Facial flushing is the sudden and mostly short-lived reddening of your face and neck. The causes of facial flushing are many. A sunburn, a fever, chronic rosacea--a type of inflammatory skin disease-- and hot flashes can all cause your face to temporarily flush. The treatments for facial flushing depend on the cause, but in many cases include cooling of your skin.

Cool Off

Facial flushing can occur when your body temperature rises above normal. Situations that can produce flushing are a fever, a sunburn and a hot flash. Taking an over-the-counter non-steroid anti-inflammatory medicines such as acetaminophen or ibuprofen can bring down a fever and relieve the pain associated with a sunburn. As your body temperature drops, you most likely will notice your face returning to its normal coloring.

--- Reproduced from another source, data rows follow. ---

(* ===== verification/_CoqProject ===== *)
-Q . S2P
Prelude.v
GoText.v
GoFloat.v
Paths.v
Sha256.v
Json.v
StrictJson.v
Externals.v
Mpc2of3.v
ApprovalWire.v
SigningPolicy.v
FileSystem.v
Publish.v
Journal.v
JournalProofs.v
JournalInit.v
JournalInitProofs.v
Router.v
RouterProofs.v
GoTime.v
RawJson.v
Monolith.v
MonolithProofs.v
Bundle.v
BundleFixtures.v
BundleProofs.v
ShareStore.v
ShareStoreProofs.v
Terminal.v
TerminalProofs.v
Reconcile.v
ReconcileProofs.v
Lifecycle.v
LifecycleProofs.v
SignGate.v
SignGateProofs.v
IntentValidation.v
Session.v
SessionProofs.v
Scheduler.v
SchedulerProofs.v
Dispatcher.v
DispatcherProofs.v
Config.v
ConfigProofs.v
Dkg.v
DkgProofs.v
Transport.v
TransportProofs.v
Preparams.v
Metrics.v
Startup.v
StartupProofs.v
Resources.v
ResourcesProofs.v
Wiring.v
WiringProofs.v
(** [map[string]json.RawMessage]; a nil map reads as the empty one. *)
Abbreviation Object := (gmap string bytes).

Definition invalid : error := ENew "invalid approval v1 contract".

(** [json.Unmarshal] into a map: a repeated key keeps its last value. *)
Definition unmarshal_object (raw : bytes) : option Object :=
  l ← raw_members raw; Some (list_to_map (rev l)).

(** An exact number of characters of a class, then the rest. *)
Fixpoint run_of (p : ascii -> bool) (n : nat) (s : string) : option string :=
  match n, s with
  | O, _ => Some s
  | S n, String c r => if p c then run_of p n r else None
  | S _, "" => None
  end.

Definition hex256 (s : string) : bool :=
  match run_of lower_hex 64 s with Some r => r =s "" | None => false end.
Definition uintPattern (s : string) : bool := unsignedJSONInteger s.
Definition upper_alpha (c : ascii) : bool := in_range 65 90 c.
Definition reasonCode (s : string) : bool :=
  match s with
  | String c r =>
      upper_alpha c && (zlen r <=? 63)%Z
      && str_forall (fun c => upper_alpha c || is_digit c || Ascii.eqb c "_") r
  | "" => false
  end.

(** The six numbers of a text of the shape YYYY-MM-DDTHH:MM:SS.mmmZ. *)
Definition two (s : string) : option (Z * string) :=
  r ← run_of is_digit 2 s; n ← parse_digits (str_take 2 s); Some (n, r).
Definition timestampPattern (s : string) : option (Z * Z * Z * Z * Z * Z * Z) :=
  r ← run_of is_digit 4 s; year ← parse_digits (str_take 4 s);
  r ← strip_prefix "-" r; '(month, r) ← two r;
  r ← strip_prefix "-" r; '(day, r) ← two r;
  r ← strip_prefix "T" r; '(hour, r) ← two r;
  r ← strip_prefix ":" r; '(minute, r) ← two r;
  r ← strip_prefix ":" r; '(sec, r) ← two r;
  r ← strip_prefix "." r; r' ← run_of is_digit 3 r; ms ← parse_digits (str_take 3 r);
  if r' =s "Z" then Some (year, month, day, hour, minute, sec, ms) else None.

Definition leap (y : Z) : bool :=
  ((y mod 4 =? 0) && (negb (y mod 100 =? 0) || (y mod 400 =? 0)))%Z.
Definition days_in (m y : Z) : Z :=
  if (m =? 2)%Z then if leap y then 29 else 28
  else if existsb (Z.eqb m) [4; 6; 9; 11]%Z then 30 else 31.
(** Days since 1970-01-01 in the proleptic Gregorian calendar. *)
Definition days_before_year (y : Z) : Z :=
  (365 * y + (y + 3) / 4 - (y + 99) / 100 + (y + 399) / 400)%Z.
Definition days_before_month (m y : Z) : Z :=
  foldr (fun k acc => if (k <? m)%Z then days_in k y + acc else acc)%Z 0%Z
    [1; 2; 3; 4; 5; 6; 7; 8; 9; 10; 11]%Z.
Definition unix_days (y m d : Z) : Z :=
  (days_before_year y - days_before_year 1970 + days_before_month m y + (d - 1))%Z.

(** [time.Parse] with the millisecond layout, on text of the exact pattern, as
    milliseconds since the epoch. *)
Definition parse_millis (s : string) : option Z :=
  match timestampPattern s with
  | Some (y, mo, d, h, mi, se, ms) =>
      if ((1 <=? mo) && (mo <=? 12) && (1 <=? d) && (d <=? days_in mo y)
          && (h <? 24) && (mi <? 60) && (se <? 60))%Z
      then Some ((((unix_days y mo d * 24 + h) * 60 + mi) * 60 + se) * 1000 + ms)%Z
      else None
  | None => None
  end.
(** On text of the pattern, formatting the parsed instant gives the text back, so
    the final comparison of the code never fails by itself. *)
Definition timestamp (s : string) : bool :=
  match parse_millis s with Some ms => (0 <? ms)%Z | None => false end.

Definition bounded (s : string) (maximum : Z) : bool :=
  negb (zlen s =? 0)%Z && (zlen s <=? maximum)%Z && utf8_valid s
  && forallb (fun r => negb (is_control r)) (runes s).

Definition closed (v : Object) (expected : list string) : bool :=
  (size v =? List.length expected)%nat && forallb (fun k => is_some (v !! k)) expected.

(** [v[k]] of a map: nil when absent. *)
Definition member (v : Object) (k : string) : bytes := default "" (v !! k).
Definition str (v : Object) (k : string) : string :=
  match json_parse (member v k) with Some (JStr s) => s | _ => "" end.
Definition integer (v : Object) (k : string) : Z :=
  match member v k with
  | String c _ =>
      if is_digit c then
        match json_parse (member v k) with
        | Some (JNum lit) => match parse_int64 lit with Some n => n | None => -1 end
        | _ => -1
        end
      else -1
  | "" => -1
  end%Z.
Definition isNull (v : Object) (k : string) : bool := member v k =s "null".
Definition rawObject (v : Object) (k : string) : Object := default ∅ (unmarshal_object (member v k)).
Definition hash (raw : bytes) : string := sha256_hex raw.

Definition standardBase64 (s : string) (n : option Z) : res bytes :=
  match b64_decode b64_std false s with
  | Some b =>
      if (b64_encode b64_std b <>s s)
         || match n with Some n => negb (zlen b =? n)%Z | None => false end
      then Fail invalid else Ok b
  | None => Fail invalid
  end.

Definition validReason (v : Object) (key : string) (rejected : bool) : bool :=
  if negb rejected then isNull v key
  else let r := rawObject v key in
       closed r ["code"; "text"] && reasonCode (str r "code") && bounded (str r "text") 512.

Definition ValidReference (value : string) : bool := bounded value 128.
Definition ValidAuthorizationHash (value : string) : bool := hex256 value.
Definition ValidTimestamp (value : string) : bool := timestamp value.
Definition ValidExecutionDigest (value : string) : bool :=
  match standardBase64 value (Some 32%Z) with Ok _ => true | Fail _ => false end.

(** Decoding into [Object], for [DecodeClosed]: any object, or null (a nil map). *)
Definition decode_members (v : json) : option (option unit) :=
  match v with JObj _ => Some (Some ()) | JNull => Some None | _ => None end.

Section Wire.
Context `{Externals}.

Definition parse (raw : bytes) (maximum : Z) (canonical : bool) : res Object :=
  if (zlen raw =? 0)%Z || (maximum <? zlen raw)%Z || negb (utf8_valid raw) then Fail invalid
  else
    fields ← DecodeClosed decode_members raw;
    match fields with
    | None => Fail invalid
    | Some _ =>
        _ ← (if canonical then requireCanonicalJCS raw else Ok ());
        of_option (unmarshal_object raw) invalid
    end.

(** * ethereum.go, tron.go and chains.go *)

Definition evmAddress (s : string) : bool :=
  match (r ← strip_prefix "0x" s; run_of lower_hex 40 r) with Some r => r =s "" | None => false end.

Definition publicKeyAddressBytes (publicKey : bytes) : bytes :=
  str_drop 12 (keccak256 (str_drop 1 publicKey)).

Definition big (s : string) : Z := default 0%Z (parse_big s).
(** The abstract journal accepts evidence in order, never replaces any, and treats an
    equal repetition as done. *)
Definition same_terms (a old : Admission) : Prop :=
  ad_Version a = ad_Version old /\ ad_OrgID a = ad_OrgID old /\ ad_RequestID a = ad_RequestID old
  /\ ad_AuthorizationHash a = ad_AuthorizationHash old /\ ad_Mode a = ad_Mode old
  /\ ad_Endpoint a = ad_Endpoint old.
Definition enabled (o : jop) (st : State) : Prop :=
  match o with
  | OpAdmit a => admission_validate a = Ok ()
      /\ forall old, st_Admission st = Some old -> same_terms a old
  | OpReceipt r => (exists a, st_Admission st = Some a /\ validateReceipt a r = Ok ())
      /\ (st_Receipt st = None \/ st_Receipt st = Some r)
  | OpAck _ request application => is_Some (st_Receipt st)
      /\ validateApplication application request = Ok ()
      /\ (st_Application st = "" \/ st_Application st = application)
  | OpBind x => validateExecution st x = Ok ()
      /\ (st_Execution st = None \/ st_Execution st = Some x)
  end.
Definition effect (o : jop) (st : State) : State :=
  match o with
  | OpAdmit a =>
      match st_Admission st with
      | Some _ => st
      | None => {| st_Admission := Some a; st_Receipt := st_Receipt st;
                   st_Application := st_Application st; st_Execution := st_Execution st |}
      end
  | OpReceipt r => {| st_Admission := st_Admission st; st_Receipt := Some r;
                      st_Application := st_Application st; st_Execution := st_Execution st |}
  | OpAck _ _ application => {| st_Admission := st_Admission st; st_Receipt := st_Receipt st;
                                st_Application := application; st_Execution := st_Execution st |}
  | OpBind x => {| st_Admission := st_Admission st; st_Receipt := st_Receipt st;
                   st_Application := st_Application st; st_Execution := Some x |}
  end.

Lemma journal_path_kind j org request k k' :
  journal_path j org request k = journal_path j org request k' -> k = k'.
Proof.
  unfold journal_path, record_name. intros [= E]. apply sapp_inj_len in E as [_ E]; [|done].
  apply sapp_inj_len in E as [_ E]; [|done]. by apply sapp_inj_r in E.
Qed.
(* ===== verification/JournalInit.v ===== *)
(** [internal/approval]: opening the approval journal (journal_init.go, the opening part
    of journal.go, the probe of files.go, the directory checks of config.go) and the file
    lock of [internal/lifecycle] it takes.  A managed journal is bound to the primary
    share store: an identity, published in both directories, names the journal's. *)
From stdpp Require Import base tactics option list strings numbers gmap relations.
From Stdlib Require Import ZArith Lia Ascii String.
From S2P Require Import Prelude GoText Paths Sha256 Json StrictJson Externals Mpc2of3 ApprovalWire SigningPolicy FileSystem Publish Journal.

#[local] Open Scope string_scope.

(** * config.go: directories *)

(** [canonical]: the resolved path, or the resolved nearest ancestor that exists with the
    rest of the path joined to it.  [tail] is reversed, as in the code. *)
Fixpoint canonical (fuel : nat) (path : string) (tail : list string) : M string :=
  match fuel with
  | O => throw (ENew "no ancestor")
  | S fuel =>
      resolved ← attempt (eval_symlinks path);
      match resolved with
      | Ok resolved => mret (foldl Join resolved (reverse tail))
      | Fail err =>
          if negb (errors_is err ErrNotExist) then throw err
          else
            let parent := Dir path in
            if parent =s path then throw err
            else canonical fuel parent (tail ++ [Base path])
      end
  end.
(** Every step to a parent shortens the path. *)
Definition canonical_path (path : string) : M string := canonical (S (String.length path)) path [].

Definition within (path parent : string) : bool :=
  let rel := Rel parent path in
  (rel =s ".") || ((rel <>s "..") && negb (has_prefix "../" rel)).

Definition ValidateDirectories (journal : string) (shares : list string) : M unit :=
  j ← canonical_path (Clean journal);
  (fix each (shares : list string) : M unit :=
     match shares with
     | [] => mret ()
     | s :: shares =>
         p ← canonical_path s;
         if within j p || within p j
         then throw (ENew "approval journal overlaps a share directory") else each shares
     end) shares.

(** * lock_unix.go *)

(** What [flock(LOCK_EX|LOCK_NB)] says. *)
Inductive flock_result := Locked | WouldBlock | FlockFailed (e : error).

Definition AcquireLifetimeLock (p : path) (flock : flock_result) : M unit :=
  opened ← attempt (open_create p);
  match opened with
  | Fail err => throw (EWrap "open lifetime lock" err)
  | Ok _ =>
      match flock with
      | Locked => mret ()
      | WouldBlock => _ ← attempt close; throw (ESent ErrLockHeld)
      | FlockFailed err => _ ← attempt close; throw (EWrap "acquire lifetime lock" err)
      end
  end.
(** [LifetimeLock.Close]: closing the descriptor releases the lock. *)
Definition lock_Close : M unit := close.

(** * files.go: the probe *)

Definition probe_open : bytes := "approval-v1".

Definition probe_checks (j : Journal) (name : path) : M unit :=
  _ ← publish j name probe_open;
  again ← attempt (publish j name "changed");
  match again with
  | Ok _ => throw err_integrity
  | Fail e =>
      if negb (errors_is e ErrExist) then throw err_integrity
      else
        raw ← attempt (readJournalFile name);
        match raw with
        | Fail _ => throw err_integrity
        | Ok raw =>
            if raw <>s probe_open then throw err_integrity
            else _ ← remove name; sync_dir (j_directory j)
        end
  end.
Definition probe (j : Journal) : M unit :=
  name ← create_temp (j_directory j) ".approval-probe-";
  _ ← attempt close;
  _ ← attempt (remove name);
  defer (remove name) (probe_checks j name).

(** * journal.go: opening and closing *)

Definition lock_name : string := ".approval.lock".

Definition OpenJournal (directory : string) (flock : flock_result) : M Journal :=
  if negb (IsAbs directory) then throw err_integrity
  else
    dir ← eval_symlinks directory;
    info ← stat_dir dir;
    uid ← get_euid;
    _ ← lift (validateJournalDirectory info uid);
    let lockPath := (dir, lock_name) in
    lockInfo ← attempt (lstat lockPath);
    _ ← match lockInfo with
        | Ok f => if negb (bool_decide (f_kind f = Regular)) || negb (f_perm f =? perm_0600)%Z
                  then throw err_integrity else mret ()
        | Fail err => if negb (errors_is err ErrNotExist) then throw err else mret ()
        end;
    _ ← AcquireLifetimeLock lockPath flock;
    let journal := {| j_directory := dir; j_identity := info; j_closed := false; j_scan := None |} in
    probed ← attempt (probe journal);
    match probed with
    | Ok _ => mret journal
    | Fail err => _ ← attempt lock_Close; throw err
    end.

(** [Journal.Close]: closing the directory stream and the lock, once. *)
Definition Close (j : Journal) : M (Journal * option error) :=
  if j_closed j then mret (j, None)
  else
    scanErr ← match j_scan j with
              | Some _ => attempt close
              | None => mret (Ok ())
              end;
    lockErr ← attempt lock_Close;
    let of_res (r : res unit) := match r with Ok _ => None | Fail e => Some e end in
    mret ({| j_directory := j_directory j; j_identity := j_identity j; j_closed := true; j_scan := None |},
          errors_join [of_res scanErr; of_res lockErr]).

(** * journal_init.go *)

Record journalIdentity := { ji_Version : Z; ji_ID : string; ji_Directory : string }.
Definition identityFields : list string := ["version"; "id"; "directory"].
Definition identity_json (i : journalIdentity) : json :=
  JObj [("version", jint (ji_Version i)); ("id", JStr (ji_ID i)); ("directory", JStr (ji_Directory i))].
Definition decode_identity : json -> option journalIdentity :=
  decode_struct
    [("version", set_int (fun s '(Build_journalIdentity _ b c) => Build_journalIdentity s b c));
     ("id", set_string (fun s '(Build_journalIdentity a _ c) => Build_journalIdentity a s c));
     ("directory", set_string (fun s '(Build_journalIdentity a b _) => Build_journalIdentity a b s))]
    (Build_journalIdentity 0 "" "").

Definition sameFilesystem (a b : FileInfo) : bool := (fi_dev a =? fi_dev b)%Z.

Definition check_dir (info : FileInfo) : M unit :=
  uid ← get_euid; lift (validateJournalDirectory info uid).

(** The journal directory named by the caller: resolved, with its parent and, when it
    exists, what [os.Stat] says of it. *)
Definition resolve_journal (directory primary : string) : M (string * string * option FileInfo) :=
  parent ← eval_symlinks (Dir directory);
  let directory := Join parent (Base directory) in
  _ ← ValidateDirectories directory [primary];
  entry ← attempt (lstat_dir directory);
  match entry with
  | Fail err => if errors_is err ErrNotExist then mret (directory, parent, None) else throw err
  | Ok _ =>
      directory ← eval_symlinks directory;
      info ← stat_dir directory;
      _ ← check_dir info;
      mret (directory, Dir directory, Some info)
  end.

Definition check_filesystem (parent : string) (primaryInfo : FileInfo) (info : option FileInfo) : M unit :=
  parentInfo ← stat_dir parent;
  _ ← check_dir parentInfo;
  if negb (sameFilesystem primaryInfo parentInfo)
     || match info with Some info => negb (sameFilesystem primaryInfo info) | None => false end
  then throw (EWrap "automatic journal must share the primary store filesystem" err_integrity)
  else mret ().

(** The marker exists: the journal it names must be there, with the same identity. *)
Definition reopen_journal (directory primary : string) (marker : bytes) (flock : flock_result) : M Journal :=
  identity ← lift (decodeRecord decode_identity identityFields marker);
  if negb (ji_Version identity =? 1)%Z
     || match hex_decode (ji_ID identity) with Some id => negb (zlen id =? 32)%Z | None => true end
     || (ji_Directory identity <>s directory)
  then throw err_integrity
  else
    stored ← attempt (readJournalFile (directory, journalIdentityName));
    let replaced err := throw (EWrap "initialized journal is missing or replaced"
                                 (EJoin (err_integrity :: match err with Some e => [e] | None => [] end))) in
    match stored with
    | Fail err => replaced (Some err)
    | Ok stored =>
        if stored <>s marker then replaced None
        else _ ← sync_dir primary; OpenJournal directory flock
    end.

(** No marker: a fresh identity, published in the primary store and then in the journal. *)
Definition initialize_journal (directory parent primary : string) (missing autoInitialize : bool)
    (flock : flock_result) (entropy : res bytes) : M Journal :=
  entry ← attempt (lstat (directory, journalIdentityName));
  match entry with
  | Ok _ => throw err_integrity
  | Fail err =>
      if negb (errors_is err ErrNotExist) then throw err
      else
        _ ← (if missing
             then (if negb autoInitialize then throw (ESent ErrNotExist) else mkdir directory)
             else mret ());
        _ ← sync_dir parent;
        journal ← OpenJournal directory flock;
        published ← attempt
          (id ← lift entropy;
           let marker := json_print (identity_json
             {| ji_Version := 1; ji_ID := hex_encode id; ji_Directory := directory |}) in
           _ ← publishJournalFile (primary, journalIdentityName) marker;
           publishJournalFile (directory, journalIdentityName) marker);
        match published with
        | Ok _ => mret journal
        | Fail err => _ ← Close journal; throw err
        end
  end.

(** [flock] is what the lock's system call says and [entropy] what [rand.Read] fills the
    32-byte identity with. *)
Definition openManagedJournal (directory primary : string) (autoInitialize : bool)
    (flock : flock_result) (entropy : res bytes) : M Journal :=
  if negb (IsAbs primary) || negb (IsAbs directory) then throw err_integrity
  else
    let directory := Clean directory in
    primary ← eval_symlinks primary;
    primaryInfo ← stat_dir primary;
    _ ← check_dir primaryInfo;
    '(directory, parent, info) ← resolve_journal directory primary;
    _ ← (if autoInitialize then check_filesystem parent primaryInfo info else mret ());
    marker ← attempt (readJournalFile (primary, journalIdentityName));
    match marker with
    | Ok marker => reopen_journal directory primary marker flock
    | Fail err =>
        if negb (errors_is err ErrNotExist) then throw err
        else initialize_journal directory parent primary (match info with None => true | _ => false end)
               autoInitialize flock entropy
    end.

Hot flash-related flushing may be more challenging to treat. The North American Menopause Society suggests removing layers of clothing, using a fan, drinking cool beverages and speaking to your doctor about either herbal treatment or hormone replacement therapy to control hot flashes and the associated symptoms, such as facial flushing.

Adjust Your Diet

Experimenting with a food journal might help treat your facial flushing, especially if you suffer from rosacea or flushing induced by menopause. Rosacea is an incurable, but manageable chronic skin condition. According to the National Institutes of Health, some people who have rosacea experience flare-ups when they eaten certain foods--spicy food, caffeine and alcohol are common triggers, but you might have other dietary triggers as well. Post-menopausal women who experience facial flushing and night sweats should also avoid these substances, as they can both raise your body temperature and act as overall irritants.

Manage Stress

Reducing your stress can help control facial flushing that stems from both rosacea and hot flashes. Both of these conditions can be exacerbated by stress. Deep breathing, yoga and and any other type of relaxation exercise that calms you might be the key to minimizing your flushing.

Seek Medical Treatment

Seek medical attention if you do not know the source of your facial flushing. One rare, but serious disease called carcinoid syndrome is characterized in part, by a red discoloration of the face. Carcinoid syndrome is a condition in which cancerous tumors grow in your lungs or digestive tract, and cause your blood vessels to dilate. Surgical removal of the tumors and chemotherapy may be required to control the disease.